Non sarebbe difficile per l’attuale amministrazione raccogliere il sostegno della popolazione per la questione della WPS. Un sondaggio di Pulse Asia di giugno 2022, commissionato dall’Istituto Stratbase-ADR, ha mostrato che l’89% dei filippini vuole che Marcos faccia valere i diritti del Paese sulla WPS in base alla sentenza del Tribunale arbitrale del 2016.

Il sondaggio ha trovato che il 90% dei filippini di tutte le classe sociali del paese vuole che la nuova amministrazione migliori le capacità della difesa in mare e formi alleanze con altri paesi per difendere i reclami territoriali filippini nel Mare Filippino Occidentale.

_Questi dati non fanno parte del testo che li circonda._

(* ===== verification/Fs.v ===== *)
(** The file system (kernel/fs.c): the block allocator, inodes, their contents,
    directories and path names.  A struct inode pointer is an index into the
    inode table; struct dinode, struct dirent and the bitmap are read and
    written in the bytes of a buffer at the offsets of kernel/fs.h. *)
From S2P Require Import Prelude State Locks Kstring Kalloc Vm Sched Sleeplock Bio Log Uart Kprintf Either.

Definition T_DIR : Z := 1.
Definition T_FILE : Z := 2.
Definition T_DEVICE : Z := 3.

Definition IBLOCK (i : Z) (sb : superblock) : Z := u32 (i / IPB + sb_inodestart sb).
Definition BBLOCK (b : Z) (sb : superblock) : Z := u32 (b / BPB + sb_bmapstart sb).

Definition buf_data (b : nat) : K bytes := gets (fun s => b_data (get_buf b s)).
Definition upd_data (b : nat) (f : bytes -> bytes) : K unit :=
  modify (upd_buf b (fun x => set_b_data (f (b_data x)) x)).

Definition get_inode (i : nat) (s : kstate) : inode := default inode0 (k_itable s !! i).
Definition upd_inode (i : nat) (f : inode -> inode) (s : kstate) : kstate :=
  set_k_itable (alter f i (k_itable s)) s.
Definition inode_lock (i : nat) : slref :=
  mk_slref (LkSleepInode i) (ChInode i) (fun s => i_lock (get_inode i s))
    (fun l => upd_inode i (set_i_lock l)).

(** memmove(sb, bp->data, sizeof( *sb)) *)
Definition sb_of_bytes (d : bytes) : superblock :=
  mk_superblock (load32 d 0) (load32 d 4) (load32 d 8) (load32 d 12)
    (load32 d 16) (load32 d 20) (load32 d 24) (load32 d 28).

Definition readsb (dev : Z) : K unit :=
  bp <- bread (u32 dev) 1 ;;
  d <- buf_data bp ;;
  modify (set_k_sb (sb_of_bytes d)) ;;;
  brelse bp.

Definition fsinit (dev : Z) : K unit :=
  readsb dev ;;;
  sb <- gets k_sb ;;
  if negb (sb_magic sb =? FSMAGIC) then panic "invalid file system"
  else initlog dev sb.

Definition bzero (dev bno : Z) : K unit :=
  bp <- bread (u32 dev) (u32 bno) ;;
  upd_data bp (fun d => memset d 0 0 BSIZE) ;;;
  log_write bp ;;;
  brelse bp.

(** * Blocks *)

(** bp->data[bi/8] & (1 << (bi % 8)) *)
Definition bit_set (d : bytes) (bi : Z) : bool := Z.testbit (load8 d (bi / 8)) (bi mod 8).
(** bp->data[bi/8] |= m  and  bp->data[bi/8] &= ~m *)
Definition mark_bit (d : bytes) (bi : Z) : bytes :=
  store8 d (bi / 8) (Z.lor (load8 d (bi / 8)) (Z.shiftl 1 (bi mod 8))).
Definition clear_bit (d : bytes) (bi : Z) : bytes :=
  store8 d (bi / 8) (Z.ldiff (load8 d (bi / 8)) (Z.shiftl 1 (bi mod 8))).

(** The inner loop of balloc: the first clear bit among the next [n]. *)
Fixpoint find_clear (n : nat) (d : bytes) (bi : Z) : option Z :=
  match n with
  | O => None
  | S n => if bit_set d bi then find_clear n d (bi + 1) else Some bi
  end.

Definition balloc (dev : Z) : K Z :=
  size <- gets (fun s => sb_size (k_sb s)) ;;
  r <- for_loop (Z.to_nat ((size + BPB - 1) / BPB)) 0 (fun k =>
    let b := k * BPB in
    sb <- gets k_sb ;;
    bp <- bread dev (BBLOCK b sb) ;;
    d <- buf_data bp ;;
    match find_clear (Z.to_nat (Z.min BPB (size - b))) d 0 with
    | Some bi =>
        upd_data bp (fun d => mark_bit d bi) ;;;
        log_write bp ;;;
        brelse bp ;;;
        bzero dev (b + bi) ;;;
        ret (Some (b + bi))
    | None => brelse bp ;;; ret None
    end) ;;
  match r with
  | Some b => ret b
  | None => printf "balloc: out of blocks
" [] ;;; ret 0
  end.

Definition bfree (dev b : Z) : K unit :=
  sb <- gets k_sb ;;
  bp <- bread (u32 dev) (BBLOCK b sb) ;;
  let bi := b mod BPB in
  d <- buf_data bp ;;
  if negb (bit_set d bi) then panic "freeing free block"
  else
    upd_data bp (fun d => clear_bit d bi) ;;;
    log_write bp ;;;
    brelse bp.

(** * Inodes *)

Definition iinit : K unit :=
  for_loop (Z.to_nat NINODE) 0 (fun i => initsleeplock (inode_lock (Z.to_nat i)) ;;; ret (@None unit)) ;;;
  ret tt.

(** The search of iget: the entry of the inode, or the first empty one. *)
Fixpoint find_inode (l : list inode) (i : nat) (empty : option nat) (dev inum : Z) : option nat * option nat :=
  match l with
  | [] => (None, empty)
  | ip :: l =>
      if (0 <? i_ref ip) && (i_dev ip =? dev) && (i_inum ip =? inum) then (Some i, empty)
      else find_inode l (S i)
             (match empty with None => if i_ref ip =? 0 then Some i else None | Some _ => empty end) dev inum
  end.

Definition iget (dev inum : Z) : K nat :=
  acquire LkItable ;;;
  l <- gets k_itable ;;
  match find_inode l 0 None dev inum with
  | (Some ip, _) =>
      modify (upd_inode ip (fun x => set_i_ref (i_ref x + 1) x)) ;;;
      release LkItable ;;;
      ret ip
  | (None, None) => panic "iget: no inodes"
  | (None, Some ip) =>
      modify (upd_inode ip (set_i_dev dev)) ;;;
      modify (upd_inode ip (set_i_inum inum)) ;;;
      modify (upd_inode ip (set_i_ref 1)) ;;;
      modify (upd_inode ip (set_i_valid false)) ;;;
      release LkItable ;;;
      ret ip
  end.

(** Offset of the dinode of [inum] in its block: struct dinode has 64 bytes. *)
Definition dinode_off (inum : Z) : Z := 64 * (inum mod IPB).

Definition ialloc (dev type : Z) : K (option nat) :=
  n <- gets (fun s => sb_ninodes (k_sb s)) ;;
  r <- for_loop (Z.to_nat (n - 1)) 1 (fun inum =>
    sb <- gets k_sb ;;
    bp <- bread dev (IBLOCK inum sb) ;;
    let o := dinode_off inum in
    d <- buf_data bp ;;
    if load16 d o =? 0 then
      upd_data bp (fun d => memset d o 0 64) ;;;
      upd_data bp (fun d => store16 d o (u16 type)) ;;;
      log_write bp ;;;
      brelse bp ;;;
      ip <- iget dev inum ;;
      ret (Some ip)
    else brelse bp ;;; ret None) ;;
  match r with
  | Some ip => ret (Some ip)
  | None => printf "ialloc: no inodes
" [] ;;; ret None
  end.

(** The stores of iupdate into a struct dinode at offset [o]. *)
Fixpoint store_addrs (addrs : list Z) (d : bytes) (o : Z) : bytes :=
  match addrs with [] => d | a :: l => store_addrs l (store32 d o a) (o + 4) end.
Definition dinode_store (d : bytes) (o : Z) (ip : inode) : bytes :=
  let d := store16 d o (u16 (i_type ip)) in
  let d := store16 d (o + 2) (u16 (i_major ip)) in
  let d := store16 d (o + 4) (u16 (i_minor ip)) in
  let d := store16 d (o + 6) (u16 (i_nlink ip)) in
  let d := store32 d (o + 8) (i_size ip) in
  store_addrs (i_addrs ip) d (o + 12).

(** The loads of ilock. *)
Definition dinode_load (d : bytes) (o : Z) (ip : inode) : inode :=
  mk_inode (i_dev ip) (i_inum ip) (i_ref ip) (i_lock ip) (i_valid ip)
    (i16 (load16 d o)) (i16 (load16 d (o + 2))) (i16 (load16 d (o + 4))) (i16 (load16 d (o + 6)))
    (load32 d (o + 8)) ((fun i => load32 d (o + 12 + 4 * i)) <$> seqZ 0 (NDIRECT + 1)).

Definition iupdate (ip : nat) : K unit :=
  x <- gets (get_inode ip) ;;
  sb <- gets k_sb ;;
  bp <- bread (i_dev x) (IBLOCK (i_inum x) sb) ;;
  upd_data bp (fun d => dinode_store d (dinode_off (i_inum x)) x) ;;;
  log_write bp ;;;
  brelse bp.

Definition idup (ip : nat) : K nat :=
  acquire LkItable ;;;
  modify (upd_inode ip (fun x => set_i_ref (i_ref x + 1) x)) ;;;
  release LkItable ;;;
  ret ip.

Definition ilock (ip : option nat) : K unit :=
  match ip with
  | None => panic "ilock"
  | Some ip =>
      x <- gets (get_inode ip) ;;
      if i_ref x <? 1 then panic "ilock"
      else
        acquiresleep (inode_lock ip) ;;;
        x <- gets (get_inode ip) ;;
        when (negb (i_valid x))
          (sb <- gets k_sb ;;
           bp <- bread (i_dev x) (IBLOCK (i_inum x) sb) ;;
           d <- buf_data bp ;;
           modify (upd_inode ip (dinode_load d (dinode_off (i_inum x)))) ;;;
           brelse bp ;;;
           modify (upd_inode ip (set_i_valid true)) ;;;
           type <- gets (fun s => i_type (get_inode ip s)) ;;
           when (type =? 0) (panic "ilock: no type"))
  end.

Inoltre, la coscienza civile sulla necessità di difendere il WPS ha trovato espressione concreta nella formazione della Atin Ito Coalition, che il mese scorso si è imbarcata in una “regata di pace e solidarietà” verso Panatag Shoal, violando un blocco navale cinese, per distribuire 1.000 litri di carburante e 200 pacchi di cibo ai pescatori filippini della zona.

Atin Ito Coalition si descrive come “un insieme di movimenti sociali, ONG, pescatori, organizzazioni, artisti impegnati e cittadini, capi della chiesa e imprenditori che si impegnano in una iniziativa visionaria per unificare settori diversi e segmenti della società filippina sulla causa e la situazione dei nostri pescatori e militanti”.

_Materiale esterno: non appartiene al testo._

(** A process with one page of zeros, and a pipe that is about to wrap around. *)
Definition demo_pipe : pipe := mk_pipe (store8 ∅ 511 65) (2 ^ 32 - 1) 0 true true.
Definition demo_pipe_state (root : Z) (s : kstate) : kstate :=
  set_k_held [LkPipe 4096] (set_k_cur (Some 0%nat)
    (set_k_procs (set_p_pagetable root proc0 :: replicate 63 proc0) (set_k_pipes {[ 4096 := demo_pipe ]} s))).

Lemma demo_pipe_env :
  exists s root P D fl, @pipe_env demo_linker (demo_pipe_state root s) 0 4096 root P D fl demo_pipe [65] /\
    (forall va, 0 <= va < PGSIZE -> writable s root va = true /\ umem s root va = Some 0).
Proof.
  destruct demo_uspace as (s & root & P & D & fl & Hu & HW). exists s, root, P, D, fl. split; [|exact HW].
  split; [reflexivity| |reflexivity|reflexivity|vm_compute; lia|reflexivity|reflexivity|].
  - split; [cbn; lia|reflexivity|cbn; unfold PIPESIZE; lia|].
    intros [|i] c Hi; [injection Hi as <-; reflexivity|destruct i; discriminate].
  - apply (@uspace_ext demo_linker s); [reflexivity|reflexivity| |exact Hu]. cbn.
    intros [Hx|Hx%elem_of_nil]%elem_of_cons; [discriminate|done].
Qed.
Lemma writei_loop_spec fuel : forall s D V L blks ip x off tot pl,
  fsenv s D V L blks ip x -> 0 <= off -> 0 <= tot <= n -> off + (n - tot) <= MAXFILE * BSIZE ->
  nblocks off (n - tot) < Z.of_nat fuel -> afford L blks x (Z.to_nat (nblocks off (n - tot)) + 1) -> Q tot pl s ->
  exists k s' V' x' blks', writei_loop fuel ip pl off n tot s = Ok (tot + k, off + k) s' /\
    loop_result s D V L blks ip x off tot k s' V' x' blks'.
Proof.
  induction fuel as [|fuel IH]; intros s D V L blks ip x off tot pl He Hoff Htot Hend Hf Ha HQ;
    [pose proof (nblocks_nonneg off (n - tot) Hoff); lia|].
  cbn [writei_loop]. destruct (Z.ltb_spec tot n) as [Hlt|Hge].
  2: { exists 0, s, V, x, blks. rewrite !Z.add_0_r. split; [done|]. split; [lia|]. split; [apply fs_only_refl|].
    split; [symmetry; apply alter_same, He|]. split; [done|]. split; [by apply grown_written, fgrown_refl|]. split; [done|]. split; [lia|lia]. }
  set (m := Z.min (n - tot) (BSIZE - off mod BSIZE)).
  destruct (nblocks_step off (n - tot) m Hoff ltac:(lia) eq_refl) as [Hm Hnb].
  pose proof (nblocks_nonneg (off + m) (n - tot - m) ltac:(lia)) as Hnn.
  assert (Hbn : 0 <= off / BSIZE < MAXFILE) by (rewrite MAXFILE_val in *; unfold BSIZE in *; div_lia).
  destruct (bmap_spec s D V L blks ip x (off / BSIZE) He Hbn ltac:(unfold afford in *; lia)) as (s1 & V1 & x1 & blks1 & E1 & Hmp).
  pose proof Hmp as (O1 & Ei1 & He1 & Hg1 & Hsub1 & Hl1 & Hz1). rewrite (bind_Ok _ _ _ _ _ E1).
  destruct (Z.eqb_spec (baddr V1 x1 (off / BSIZE)) 0) as [Ez|Enz].
  { exists 0, s1, V1, x1, blks1. rewrite !Z.add_0_r. split; [done|]. split; [lia|]. split; [done|]. split; [done|]. split; [done|].
    split; [by apply grown_written|]. split; [done|]. split; [lia|]. intros _. by apply Hz1. }
  rewrite bind_gets, (fsenv_get _ _ _ _ _ _ _ He1), (fe_dev _ _ _ _ _ _ _ He1).
  set (a := baddr V1 x1 (off / BSIZE)) in *. pose proof (write_data st nlog sb V1 x1 L (off / BSIZE) (fe_wf _ _ _ _ _ _ _ He1) Hbn Enz) as Hdb.
  fold a in Hdb. pose proof (load_length blks1 x1) as Hll.
  destruct (fs_bread dev pid rep st nlog s1 D V1 L blks1 a (fe_txn _ _ _ _ _ _ _ He1) (db_unlocked _ _ _ _ _ _ Hdb) ltac:(unfold afford in *; lia))
    as (b & s2 & E2 & O2 & _ & Ht2). rewrite (bind_Ok _ _ _ _ _ E2). fold m. unfold buf_data. rewrite bind_gets.
  assert (Hd2 : beq (b_data (get_buf b s2)) (V1 a)) by (by eapply fs_data, list_elem_of_here).
  assert (HQ2 : Q tot pl s2) by (do 2 (eapply source_fs; [|eassumption || by apply log_fs_only]); exact HQ).
  destruct (source_copy tot pl s2 (b_data (get_buf b s2)) (off mod BSIZE) m HQ2) as (d' & E3 & HQ3 & Hd'); [lia|unfold BSIZE in *; div_lia|lia|].
  rewrite (bind_Ok _ _ _ _ _ E3). cbn [Z.eqb Z.opp].
  assert (Hin : (b, a) ∈ (b, a) :: L) by apply list_elem_of_here.
  destruct (fs_modify dev pid rep st nlog Hgeom s2 D V1 _ blks1 b a (fun _ => d') Ht2 Hin (db_home _ _ _ _ _ _ Hdb) ltac:(unfold afford in *; lia))
    as (s3 & E4 & O3 & _ & Ht3).
  destruct (fs_brelse dev pid rep st nlog s3 D _ [] L _ b a Ht3) as (s4 & E5 & O4 & _ & Ht4).
  assert (Olog : log_only s1 s4) by (eapply log_only_trans; [exact O2|]; by eapply log_only_trans).
  rewrite <- bind_assoc, (bind_Ok _ _ _ _ _ E4), (bind_Ok _ _ _ _ _ E5).
  assert (Eo : u32 (off + m) = off + m) by (apply u32_small; rewrite MAXFILE_val in *; unfold BSIZE in *; lia). rewrite Eo.
  set (V2 := vupd V1 a d') in *.
  assert (He2 : fsenv s4 D V2 L (absorb blks1 a) ip x1)
    by (eapply write_env; [exact He1|exact Hbn|exact Enz|reflexivity|by apply log_fs_only|by apply log_only_itable|exact Ht4]).
  assert (Hw : written V x off m (fun i => f (tot + i)) V2 x1).
  { eapply written_block; [done|apply He1|done|lia|lia|unfold m, BSIZE; lia|done|exact Hd2|exact Hd']. }
  destruct (IH s4 D V2 L (absorb blks1 a) ip x1 (off + m) (tot + m) (shift pl m)) as (k & s5 & V3 & x3 & blks3 & E6 & Hres).
  - done.
  - lia.
  - lia.
  - lia.
  - replace (n - (tot + m)) with (n - tot - m) by lia. lia.
  - replace (n - (tot + m)) with (n - tot - m) by lia. rewrite Hnb. pose proof (load_absorb blks1 x1 a). unfold afford in *. lia.
  - eapply source_fs; [exact HQ3|]. apply log_fs_only. by eapply log_only_trans.
  - exists (m + k), s5, V3, x3, blks3. rewrite E6. split; [do 2 f_equal; lia|].
    eapply (loop_step s D V L blks ip x off tot m k s1 V1 x1 blks1 s4 V2 (absorb blks1 a));
      first [done | by apply log_fs_only | by apply log_only_itable].
Qed.
End Loop.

“Crediamo che, nel sostenere pescatori e militanti della WPS, dimostriamo di avere a cuore il benessere di tutti i filippini, indipendentemente dalle loro condizioni e dalla loro posizione geografica. Aiutare i pescatori e i militanti della WPS dimostra le qualità di fondo di empatia e compassione che ci definiscono come filippini e come nazione, e garantisce alle generazioni future l’accesso alle stesse risorse marittime che hanno nutrito il nostro Paese per millenni. Questo dovere allude al nostro obbligo di cittadini filippini di lasciare un’eredità di abbondanza, assicurando che il nostro patrimonio nazionale sia preservato per i futuri filippini”.

Da parte del governo, la National Task Force on the West Philippine Sea ha dichiarato che impiegherà una strategia di comunicazione più aggressiva per combattere le fake news e la disinformazione diffuse dalla Cina. Questo sviluppo dimostra che i funzionari filippini si sono resi conto della necessità di affrontare la Cina nell’arena della guerra dell’informazione.

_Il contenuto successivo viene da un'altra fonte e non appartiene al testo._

(** C25: the end of [exit], once the files are closed.  The process becomes a
    zombie with its exit status and gives up the CPU for good with no lock held.
    Its children now have init as their parent; a process asleep in wait is
    made RUNNABLE if it is the parent, or if it is init and there were children;
    no other field of any process, and nothing else of the kernel, changes. *)
Theorem exit_makes_zombie p pp init status s :
  k_cur s = Some p -> k_held s = [] -> length (k_procs s) = Z.to_nat NPROC -> (p < length (k_procs s))%nat ->
  k_initproc s = Some init -> p_parent (get_proc p s) = Some pp -> pp <> p ->
  exists s', exit_tail p status s = Block ChRun s' /\
    s' = set_k_cur None (set_k_procs (k_procs s') s) /\
    get_proc p s' = set_p_state ZOMBIE (set_p_xstate status (get_proc p s)) /\
    forall i, (i < length (k_procs s))%nat -> i <> p ->
      let q := get_proc i s in
      let q' := get_proc i s' in
      p_parent q' = (if is_child p q then Some init else p_parent q) /\
      p_state q' = (if bool_decide (p_state q = SLEEPING) &&
                       (bool_decide (p_chan q = Some (ChProc pp)) ||
                        existsb (is_child p) (k_procs s) && bool_decide (p_chan q = Some (ChProc init)))
                    then RUNNABLE else p_state q) /\
      q' = set_p_state (p_state q') (set_p_parent (p_parent q') q).
Proof.
  intros Hc Hh Hlen Hp Hin Hpp Hne. eexists. split; [by eapply exit_tail_spec|].
  split; [done|]. split.
  - rewrite (exit_get p pp init status s p _ Hlen Hp eq_refl), decide_True by done. unfold zombie. f_equal. f_equal.
    assert (Ec : is_child p (get_proc p s) = false) by (apply bool_decide_eq_false_2; congruence).
    unfold after_exit, adopt. rewrite Ec. unfold woken. rewrite (bool_decide_eq_true_2 (Some p = Some p)) by done. cbn [negb andb]. by destruct (existsb _ _).
  - intros i Hi Hip q q'. subst q q'. rewrite (exit_get p pp init status s i _ Hlen Hi eq_refl), decide_False by done.
    by apply after_exit_spec.
Qed.

(** Process 2 exits; its parent 1 waits, and its child 3 goes to init, process 0. *)
Definition demo_family : kstate :=
  set_k_cur (Some 2%nat) (set_k_initproc (Some 0%nat)
    (upd_proc 3 (set_p_parent (Some 2%nat)) (upd_proc 2 (fun p => set_p_state RUNNING (set_p_parent (Some 1%nat) p))
      (upd_proc 1 (asleep (ChProc 1)) kstate0)))).

Lemma exit_makes_zombie_witness :
  exists s', exit_tail 2 7 demo_family = Block ChRun s' /\ p_state (get_proc 2 s') = ZOMBIE /\
    p_xstate (get_proc 2 s') = 7 /\ p_state (get_proc 1 s') = RUNNABLE /\ p_parent (get_proc 3 s') = Some 0%nat.
Proof.
  destruct (exit_makes_zombie 2 1 0 7 demo_family) as (s' & E & _ & E2 & Hall);
    [reflexivity|reflexivity|reflexivity|vm_compute; lia|reflexivity|reflexivity|discriminate|].
  exists s'. split; [exact E|]. rewrite E2. split; [reflexivity|]. split; [reflexivity|].
  destruct (Hall 1%nat) as (_ & -> & _); [vm_compute; lia|discriminate|].
  destruct (Hall 3%nat) as (-> & _ & _); [vm_compute; lia|discriminate|]. split; reflexivity.
Defined.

C’è però il timore che tutto questo possa essere vanificato se un candidato più vicino alla Cina dovesse vincere le elezioni presidenziali del 2028.

Tutti gli occhi sono puntati sulla vicepresidente Sara Duterte, figlia dell’ex presidente, una delle principali candidate alla presidenza che non ha rilasciato una dichiarazione categorica sulla sua posizione in merito alla questione del WPS. È prematuro trarre conclusioni sulle prospettive di politica estera della vicepresidente, ma la sua indecisione potrebbe essere un indizio.

Per ora, il futuro della WPS non è segnato sulla pietra, ma sulle mutevoli maree delle sue acque agitate.